> [What needs to be done]:
Search the listing for "nonce" and copy every line where it appears.

> [Information supplied]:
(* ===== verification/MessageLog.v ===== *)
(** The log of short messages (src/src/call/message_log.rs): a bounded buffer
    of the MESSAGE requests received and sent. The wall clock is an argument. *)
From S2P Require Import Prelude RustStr Utf8 SipMessage.

Inductive Direction := Inbound | Outbound.

Record SmsMessage := mkSms {
  sms_direction : Direction;
  sms_from : string;
  sms_to : string;
  sms_body : string;
  timestamp : Z
}.

Definition sms_from_inbound_message (req : SipRequest) (now : Z) : option SmsMessage :=
  let h := req_headers req in
  let ct := to_ascii_lowercase (default "" (hdr_get h "content-type")) in
  if negb (starts_with "text/plain" ct) then None
  else if is_utf8 (req_body req) then
    Some (mkSms Inbound (default "" (hdr_get h "from")) (default "" (hdr_get h "to"))
            (req_body req) now)
  else None.

Record MessageLog := mkLog { entries : list SmsMessage; max_size : nat }.

Definition log_new (n : nat) : MessageLog := mkLog [] n.

(** [while entries.len() > max_size { pop_front }]. *)
Fixpoint pop_to {A} (n : nat) (l : list A) : list A :=
  match l with
  | [] => []
  | x :: l' => if (n <? length l)%nat then pop_to n l' else l
  end.

Definition log_push (log : MessageLog) (m : SmsMessage) : MessageLog :=
  if (max_size log =? 0)%nat then log
  else mkLog (pop_to (max_size log) (entries log ++ [m])) (max_size log).

Definition recent (log : MessageLog) (n : nat) : list SmsMessage :=
  if (n =? 0)%nat then [] else take (n `min` length (entries log)) (rev (entries log)).

Lemma pop_to_drop {A} n (l : list A) : pop_to n l = drop (length l - n) l.
Proof.
  induction l as [|x l IH]; [done|]. cbn [pop_to].
  destruct (Nat.ltb_spec n (length (x :: l))) as [Hlt | Hge].
  - rewrite IH. cbn [length] in *. by replace (S (length l) - n)%nat with (S (length l - n)) by lia.
  - by replace (length (x :: l) - n)%nat with 0%nat by lia.
Qed.

(** The newest messages of the log after a sequence of them. *)
Lemma log_pushes_rev n ms : (0 < n)%nat ->
  max_size (fold_left log_push ms (log_new n)) = n /\
  rev (entries (fold_left log_push ms (log_new n))) = take n (rev ms).
Proof.
  intros Hn. induction ms as [|m ms IH] using rev_ind; [cbn; by rewrite take_nil|].
  rewrite fold_left_app. cbn [fold_left]. destruct IH as [Hmax IH].
  destruct (fold_left log_push ms (log_new n)) as [l n']. cbn in Hmax, IH. subst n'.
  unfold log_push. cbn [max_size entries]. rewrite (proj2 (Nat.eqb_neq n 0)) by lia.
  split; [done|]. cbn [entries]. rewrite pop_to_drop, <- firstn_rev, !rev_app_distr.
  cbn [rev app]. rewrite IH. destruct n as [|n]; [lia|]. cbn [firstn].
  by rewrite firstn_firstn, Nat.min_l by lia.
Qed.

(** ** Properties *)

(** The log is the sliding window it means to be: after any sequence of
    messages, [recent k] is the [k] newest ones, newest first, limited by the
    capacity; a capacity of zero keeps nothing. *)
Theorem message_log_recent n ms k :
  recent (fold_left log_push ms (log_new n)) k = take (k `min` n) (rev ms).
Proof.
  destruct n as [|n].
  - rewrite Nat.min_0_r, take_0.
    assert (fold_left log_push ms (log_new 0) = log_new 0) as ->.
    { induction ms as [|m ms IH]; [done|]. exact IH. }
    unfold recent. cbn. by destruct (k =? 0)%nat; rewrite ?Nat.min_0_r.
  - destruct (log_pushes_rev (S n) ms ltac:(lia)) as [_ Hr]. unfold recent.
    destruct (Nat.eqb_spec k 0) as [-> | Hk]; [done|].
    rewrite <- length_rev, Hr, firstn_firstn, length_firstn.
    destruct (Nat.le_gt_cases (length (rev ms)) (k `min` S n)) as [Hl | Hl].
    + rewrite !take_ge by lia. done.
    + f_equal. lia.
Qed.
(** ** Responses ([ResponderHandle]) *)

Definition quick (request : SipRequest) (status : Z) (reason : string) (r : Rnd) : SipResponse :=
  let resp := build_response_skeleton request status reason (r_skeleton r) in
  if negb (status =? 100) then ensure_to_tag resp (r_tag r) else resp.

Definition respond_with_body (request : SipRequest) (status : Z) (reason content_type body : string)
    (r : Rnd) : SipResponse :=
  let resp := build_response_skeleton request status reason (r_skeleton r) in
  let resp :=
    if negb (String.eqb body "") then
      mkResponse (status_code resp) (SipMessage.reason resp)
        (hdr_set (resp_headers resp) "Content-Type" content_type) body
    else resp in
  ensure_to_tag resp (r_tag r).

Definition quick_with_allow (request : SipRequest) (status : Z) (reason allow : string) (r : Rnd)
  : SipResponse :=
  let resp := build_response_skeleton request status reason (r_skeleton r) in
  let resp := set_header resp "Allow" allow in
  if negb (status =? 100) then ensure_to_tag resp (r_tag r) else resp.

(** The accounts: a user listed twice has the last password. *)
Definition auth_db_of (extensions : list (string * string)) : gmap string string :=
  fold_left (fun db '(user, password) => <[user := password]> db) extensions ∅.

Section uas.
Context (md5 : string -> list Z).
Context {T : Type} `{RegistrarOps T}.

Record ExtensionUas := mkUas {
  config : UasConfig;
  auth_db : gmap string string;
  registrar : T;
  event_tx : upstream;
  registered_gauge : Z;
  message_log : option MessageLog
}.

Definition bind (cfg : UasConfig) (extensions : list (string * string)) (tx : upstream)
    (log : option MessageLog) : ExtensionUas :=
  mkUas cfg (auth_db_of extensions) reg_empty tx 0 log.

Definition set_registrar (u : ExtensionUas) (t : T) (gauge : Z) : ExtensionUas :=
  mkUas (config u) (auth_db u) t (event_tx u) gauge (message_log u).

(** [tx.send]: an event for a closed channel is lost. *)
Definition emit (u : ExtensionUas) (ev : UasEvent) : list uas_output :=
  match event_tx u with
  | Handler true => [Event ev]
  | _ => []
  end.

Definition connected (u : ExtensionUas) : bool :=
  match event_tx u with NoHandler => false | Handler _ => true end.

Definition send_challenge (u : ExtensionUas) (request : SipRequest) (reason : string) (r : Rnd)
  : SipResponse :=
  let nonce := new_call_id (r_nonce r) in
  let header := build_www_authenticate (realm (config u)) nonce false None in
  let resp := build_response_skeleton request 401 reason (r_skeleton r) in
  let resp := ensure_to_tag resp (r_tag r) in
  set_header resp "WWW-Authenticate" header.

Definition handle_register (u : ExtensionUas) (request : SipRequest) (remote : SocketAddr)
    (now : Z) (r : Rnd) : list uas_output * ExtensionUas :=
  let h := req_headers request in
  match authorization_parse <$> hdr_get h "authorization" with
  | None => ([Reply (send_challenge u request "Unauthorized" r)], u)
  | Some (Ok auth) =>
      match auth_db u !! au_username auth with
      | None => ([Reply (quick request 403 "Forbidden" r)], u)
      | Some password =>
          if negb (verify md5 auth "REGISTER" password) then
            ([Reply (send_challenge u request "Unauthorized" r)], u)
          else
            let aor := au_username auth in
            let contact_uri :=
              match hdr_get h "contact" with
              | Some c => extract_uri_from_contact c
              | None => "sip:" +:+ aor +:+ "@" +:+ print_socket remote
              end in
            let expires := Z.min (parse_register_expires request) (max_expires (config u)) in
            let is_unregister := expires =? 0 in
            let t := reg_register (registrar u) aor contact_uri remote (from_secs expires) now in
            let u := set_registrar u t (Z.of_nat (reg_count t now)) in
            let events := if is_unregister then emit u (EvUnregister aor) else [] in
            let resp := build_response_skeleton request 200 "OK" (r_skeleton r) in
            let resp := ensure_to_tag resp (r_tag r) in
            let resp :=
              match hdr_get h "contact" with
              | Some c => set_header resp "Contact" (c +:+ ";expires=" +:+ print_uint expires)
              | None => resp
              end in
            let resp := set_header resp "Expires" (print_uint expires) in
            (events ++ [Reply resp], u)
      end
  | Some _ => ([Reply (send_challenge u request "Bad Authorization" r)], u)
  end.

(** [sent] is the result of sending the 100. *)
Definition handle_invite (u : ExtensionUas) (request : SipRequest) (remote : SocketAddr)
    (now : Z) (rnd : nat -> Rnd) (sent : bool) : list uas_output :=
  let h := req_headers request in
  let is_reinvite := match hdr_get h "to" with Some to => has_to_tag to | None => false end in
  let trying := Reply (quick request 100 "Trying" (rnd 0%nat)) in
  if is_reinvite then
    if negb sent then [trying]
    else trying ::
      (if connected u then emit u (EvReinvite request remote)
       else [Reply (quick request 481 "Call/Transaction Does Not Exist" (rnd 1%nat))])
  else
    match hdr_get h "from" ≫= extract_user_from_addr with
    | None => [Reply (quick request 400 "Bad Request" (rnd 0%nat))]
    | Some from_aor =>
        match reg_lookup (registrar u) from_aor now with
        | None => [Reply (quick request 403 "Forbidden" (rnd 0%nat))]
        | Some _ =>
            if negb sent then [trying]
            else trying ::
              (if connected u then emit u (EvInvite from_aor request remote)
               else [Reply (quick request 503 "Service Unavailable" (rnd 1%nat))])
        end
    end.

Definition handle_bye (u : ExtensionUas) (request : SipRequest) (remote : SocketAddr) (r : Rnd)
  : list uas_output :=
  if connected u then emit u (EvBye request remote) else [Reply (quick request 200 "OK" r)].

Definition handle_message (u : ExtensionUas) (request : SipRequest) (wall : Z) : ExtensionUas :=
  match message_log u with
  | Some log =>
      match sms_from_inbound_message request wall with
      | Some sms =>
          mkUas (config u) (auth_db u) (registrar u) (event_tx u) (registered_gauge u)
            (Some (log_push log sms))
      | None => u
      end
  | None => u
  end.

Definition handle_request (u : ExtensionUas) (request : SipRequest) (remote : SocketAddr)
    (now wall : Z) (rnd : nat -> Rnd) (sent : bool) : list uas_output * ExtensionUas :=
  let r := rnd 0%nat in
  let refuse status reason :=
    ([Reply (quick_with_allow request status reason SUPPORTED_METHODS_ALLOW r)], u) in
  match server_new request remote with
  | Ok _ =>
      match req_method request with
      | Register => handle_register u request remote now r
      | Invite => (handle_invite u request remote now rnd sent, u)
      | Bye => (handle_bye u request remote r, u)
      | Cancel => (Reply (quick request 200 "OK" r) :: emit u (EvCancel request remote), u)
      | Ack => (emit u (EvAck request remote), u)
      | Options => ([Reply (quick request 200 "OK" r)], u)
      | Info =>
          (if connected u then emit u (EvInfo request remote)
           else [Reply (quick request 481 "Call/Transaction Does Not Exist" r)], u)
      | Notify => refuse 481 "Subscription Does Not Exist"
      | Subscribe => refuse 489 "Bad Event"
      | Prack => refuse 481 "Call/Transaction Does Not Exist"
      | Publish => refuse 200 "OK"
      | Update => refuse 481 "Call/Transaction Does Not Exist"
      | Message =>
          ([Reply (quick_with_allow request 200 "OK" SUPPORTED_METHODS_ALLOW r)],
           handle_message u request wall)
      | Refer =>
          (if connected u then emit u (EvRefer request remote)
           else [Reply (quick_with_allow request 405 "Method Not Allowed" SUPPORTED_METHODS_ALLOW r)], u)
      | Other _ => refuse 405 "Method Not Allowed"
      end
  | _ => ([], u)
  end.

(** The periodic task of [run]. *)
Definition purge_tick (u : ExtensionUas) (now : Z) : list uas_output * ExtensionUas :=
  let '(t, removed) := reg_purge (registrar u) now in
  (concat (map (fun aor => emit u (EvUnregister aor)) removed),
   set_registrar u t (Z.of_nat (reg_count t now))).

(** ** Runs *)

Inductive uas_input :=
  | Inbound_ (request : SipRequest) (remote : SocketAddr) (wall : Z) (rnd : nat -> Rnd) (sent : bool)
  | Tick.

Definition uas_step (u : ExtensionUas) (now : Z) (i : uas_input) : list uas_output * ExtensionUas :=
  match i with
  | Inbound_ request remote wall rnd sent => handle_request u request remote now wall rnd sent
  | Tick => purge_tick u now
  end.

(** The registrar is shared with the signaling of the browsers: main.rs hands both the
    same. A browser that registers writes the binding of its extension, which its session
    has authenticated with a token; when the session ends, the binding goes. *)
Inductive shared_input :=
  | OfUas (i : uas_input)
  | BrowserRegisters (aor contact : string) (remote : SocketAddr) (ttl peer ws pending : Z)
  | BrowserGone (aor : string).
Definition shared_step (u : ExtensionUas) (now : Z) (i : shared_input) : list uas_output * ExtensionUas :=
  match i with
  | OfUas i => uas_step u now i
  | BrowserRegisters aor contact remote ttl peer ws pending =>
      ([], set_registrar u (reg_register_with_transport (registrar u) aor contact remote ttl (WebRtc peer ws pending) now) (registered_gauge u))
  | BrowserGone aor => ([], set_registrar u (reg_unregister (registrar u) aor) (registered_gauge u))
  end.
End uas.
Arguments ExtensionUas T : clear implicits.

(** ** Responses mirror their request *)

Record mirrors (req : SipRequest) (resp : SipResponse) : Prop := {
  mr_from : hdr_get (resp_headers resp) "from" = hdr_get (req_headers req) "from";
  mr_call_id : hdr_get (resp_headers resp) "call-id" = hdr_get (req_headers req) "call-id";
  mr_cseq : hdr_get (resp_headers resp) "cseq" = hdr_get (req_headers req) "cseq";
  mr_to to : status_code resp <> 100 -> hdr_get (req_headers req) "to" = Some to ->
    depth_after 0 to = 0 ->
    exists to', hdr_get (resp_headers resp) "to" = Some to' /\ has_to_tag to' = true
}.

Lemma mirrors_skeleton req status reason r :
  mirrors req (build_response_skeleton req status reason r).
Proof.
  destruct (skeleton_headers req status reason r) as (_ & Hf & Ht & Hci & Hcs & _ & _).
  constructor; [done..|]. intros to Hst Hto Hd. rewrite Ht, Hto. eexists. split; [reflexivity|].
  by apply with_to_tag_tagged.
Qed.

(** A header that is none of the mirrored ones. *)
Definition other_header (name : string) : bool :=
  negb (same_header name "from" || same_header name "call-id" || same_header name "cseq"
        || same_header name "to").

Lemma mirrors_set req resp name v :
  other_header name = true -> mirrors req resp -> mirrors req (set_header resp name v).
Proof.
  unfold other_header. rewrite negb_true_iff, !orb_false_iff. intros [[[H1 H2] H3] H4] [].
  constructor; unfold set_header; cbn [resp_headers status_code]; rewrite hdr_get_set, ?H1, ?H2, ?H3, ?H4; done.
Qed.

Lemma mirrors_ensure req resp r : mirrors req resp -> mirrors req (ensure_to_tag resp r).
Proof.
  intros [Hf Hci Hcs Hto]. unfold ensure_to_tag.
  destruct (hdr_get (resp_headers resp) "to") as [to|] eqn:Ht; [|by constructor; rewrite ?Ht].
  destruct (has_to_tag to) eqn:Htag; cbn [negb]; [by constructor; rewrite ?Ht|].
  constructor; cbn [resp_headers status_code]; rewrite ?hdr_get_set; eval_headers; try done.
  intros to0 H1 H2 H3. destruct (Hto to0 H1 H2 H3) as (to' & Ht' & Htag'). congruence.
Qed.

Create HintDb uas.
#[export] Hint Resolve mirrors_skeleton mirrors_ensure : uas.
#[export] Hint Extern 2 (mirrors _ (set_header _ _ _)) => apply mirrors_set; [reflexivity|] : uas.

Lemma mirrors_quick req status reason r : mirrors req (quick req status reason r).
Proof. unfold quick. case_bool; auto with uas. Qed.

> [Solved problem]:
  let nonce := new_call_id (r_nonce r) in
  let header := build_www_authenticate (realm (config u)) nonce false None in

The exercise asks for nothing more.